A Closer Look

St. Paul’s Rick Creek Cemetery, Washington, D. C.

The elaborately designed Neo-classical sarcophagi of James B. Oliver and Frances Oliver Johnson in the Allegheny Cemetery in Pittsburgh, Pennsylvania, and the St. Paul’s Rock Creek Cemetery in Washington, D. C., respectively, are imbued with a profusion of symbolism.

The four corners are flanked with winged angels standing on pine needles and pine cones holding a palm frond in one hand and a laurel wreath in the other:

Allegheny Cemetery, Pittsburgh

Palm fronds

The palm frond is an ancient symbol of victory, dating back to Roman times when victors were presented with palm fronds. The palm fronds were also laid in the path of Jesus as He entered Jerusalem. So, for many Christians, the palm represents righteousness, resurrection, and martyrdom, symbolizing the spiritual victory over death associated with the Easter story.

Laurel wreath

The laurel wreath dates back to Roman times when soldiers wore them as triumphal signs of glory.  The laurel was also believed to wash away the soldier’s guilt from injuring or killing any of his opponents.  In funerary art the laurel wreath is often seen as a symbol of victory over death.

Pine needles and pine cones

As is the case with many plants that are adopted by Christians it’s their characteristics that define what they symbolize.  Pine leaves are evergreen, which mean they stay green during the winter.  So, in this way, pine leaves came to symbolize immortality of the soul.   The pine cone carries the seed of the tree, so it symbolizes fertility.

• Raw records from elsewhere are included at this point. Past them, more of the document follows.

Lemma whole_refines t c op :
  holds t c → (∃ n, op = Rehash n) ∨ op = Clear → refines_on t c op.
Proof.
  intros (ls & H & Hc & He & Hu) [ [n ->]| ->]; apply wpt_bind.
  - eapply wpt_mono; [apply (rehash_spec t ls n H); lia| |].
    + intros _ t' (ls' & Hls & H' & He'). apply wpt_ret. exists c. split; [constructor|]. exists ls'.
      split_and!; [done|by rewrite Hls|rewrite Hls; lia|by rewrite Hls].
    + intros t' [Hf Ho]. split_and!; [done|done|]. exists ls. split_and!; [by apply (rep_unchanged t)|done| |done].
      rewrite (proj2 (proj2 (proj2 (proj2 Hf)))). done.
  - eapply wpt_mono; [by apply (clear_spec t ls (λ _, False))| |done]. intros _ t' (H' & _ & He'). apply wpt_ret.
    exists []. split; [constructor|]. exists []. split_and!; [done|done|done|]. intros x y ?%elem_of_nil. done.
Qed.

Lemma operation_refines t c op : holds t c → keeps_keys op → refines_on t c op.
Proof using make_key hashing_ok policy_ok.
  intros Ht Hop. destruct op as [k|k|k| | |v|v|k f|k|k|n|].
  1-5: by apply search_refines.
  1-2: by apply (insert_refines t c _ v); auto.
  - by apply assign_refines.
  - apply (erase_refines t c _ k); auto.
  - apply (erase_refines t c _ k); auto.
  - apply whole_refines; [done|]. left. by exists n.
  - apply whole_refines; auto.
Qed.

(** * Programs *)

Lemma run_refines ops t c :
  Forall keeps_keys ops → holds t c → ∃ rs t' c', run make ops t = Some (rs, t') ∧ does_all make c ops rs c' ∧ holds t' c'.
Proof using make_key hashing_ok policy_ok.
  intros Hops. revert t c. induction Hops as [|op ops Hop _ IH]; intros t c Ht.
  - exists [], t, c. split_and!; [done|constructor|done].
  - pose proof (operation_refines t c op Ht Hop) as Hr. unfold refines_on, wpt in Hr. cbn [run].
    destruct (run_operation make op t) as [ [ [a|] t1]|]; [| |done].
    + destruct Hr as (c1 & Hd & H1). destruct (IH t1 c1 H1) as (rs & t2 & c2 & E & Hrs & H2).
      exists (Some a :: rs), t2, c2. cbn. rewrite E. split_and!; [done| |done]. by econstructor.
    + destruct Hr as (Ha & Ho & H1). destruct (IH t1 c H1) as (rs & t2 & c2 & E & Hrs & H2).
      exists (None :: rs), t2, c2. cbn. rewrite E. split_and!; [done| |done]. by constructor.
Qed.

Lemma holds_new : holds new_table [].
Proof.
  exists []. split_and!; [|done|done|by intros x y ?%elem_of_nil]. split; cbn; try done.
  - apply NoDup_nil_2.
  - intros l. rewrite dom_empty_L, elem_of_nil. pose proof (not_elem_of_empty (C := gset loc) l). tauto.
  - by apply (layout_empty 1).
Qed.
(** * HermesBuiltin: the native built-in operations of the Hermes VM

    A shallow embedding of [lib/VM/JSLib/HermesBuiltin.cpp].  Every
    function of that file, the [hermesBuiltin*] functions,
    [silentObjectSetPrototypeOf] and [createHermesBuiltins], is a Rocq
    function of the same name, the native functions over an explicit
    [Runtime] state; the object model, the call stack and the iterator
    protocol, which live in other files of the VM, are represented by the
    small executable model of the first modules. *)

From Stdlib Require Import ZArith QArith Lia.
From stdpp Require Import base option list gmap strings pretty.

Local Open Scope Z_scope.

(** ** Values *)

(** Modelled from the spec: the numbers of the Value of section 3.  The
    C++ type is an IEEE-754 [double]; the model keeps its mathematical
    value: not-a-number, the two infinities, or a finite rational.  Every
    finite double is such a rational, so a statement over every [JSNumber]
    covers every double. *)
Inductive JSNumber :=
| NaN
| Inf (negative : bool)
| Fin (q : Q).

Definition ofZ (z : Z) : JSNumber := Fin (inject_Z z).

(** The integer part of a finite number, rounded toward zero. *)
Definition truncQ (q : Q) : Z := Z.quot (Qnum q) (Zpos (Qden q)).

(** The rational is an integer. *)
Definition isIntegral (q : Q) : bool :=
  Z.eqb (Z.rem (Qnum q) (Zpos (Qden q))) 0.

Allegheny Cemetery, Pittsburgh


In cemetery symbolism the poppy represents eternal sleep.  Just as it was portrayed in the movie, The Wizard of Oz, the main characters lie down in a field of poppies where they fall into a deep sleep.  That same imagery is used here.

Boughs of plenty

The boughs of plenty repeat the poppies and pine cones woven through them.  Each bough on the sarcophagus is held up by turtles.  In some cases the turtle can be strictly ornamental or can represent strength, durability, and the virtue of longevity.

The Skull

The ornamental post that holds the boughs is topped with an urn with a flame.   The flame, like many Christian symbols, has several different meanings—eternal life, religious fervor, and vigilance.  The flame can also represent martyrdom.  The other ornamentation on the base is a cow’s skull likely representing mortality.

St. Paul’s rock Creek Cemetery, Washington, D. C.

The Urn

Topping off the Neo-classical design of the sarcophagus is the Neo-classical urn. The urn was used by Romans to store cremated remains and the willow was associated with the Persephone, the goddess of the underworld. Combined they represent the soul’s journey from the Earthly Realm to the Heavenly Realm. This design coincided with a Neo-classical revival that took place mid-18th Century in America.

St. Paul’s Rock Creek Cemetery, Washington, D. C.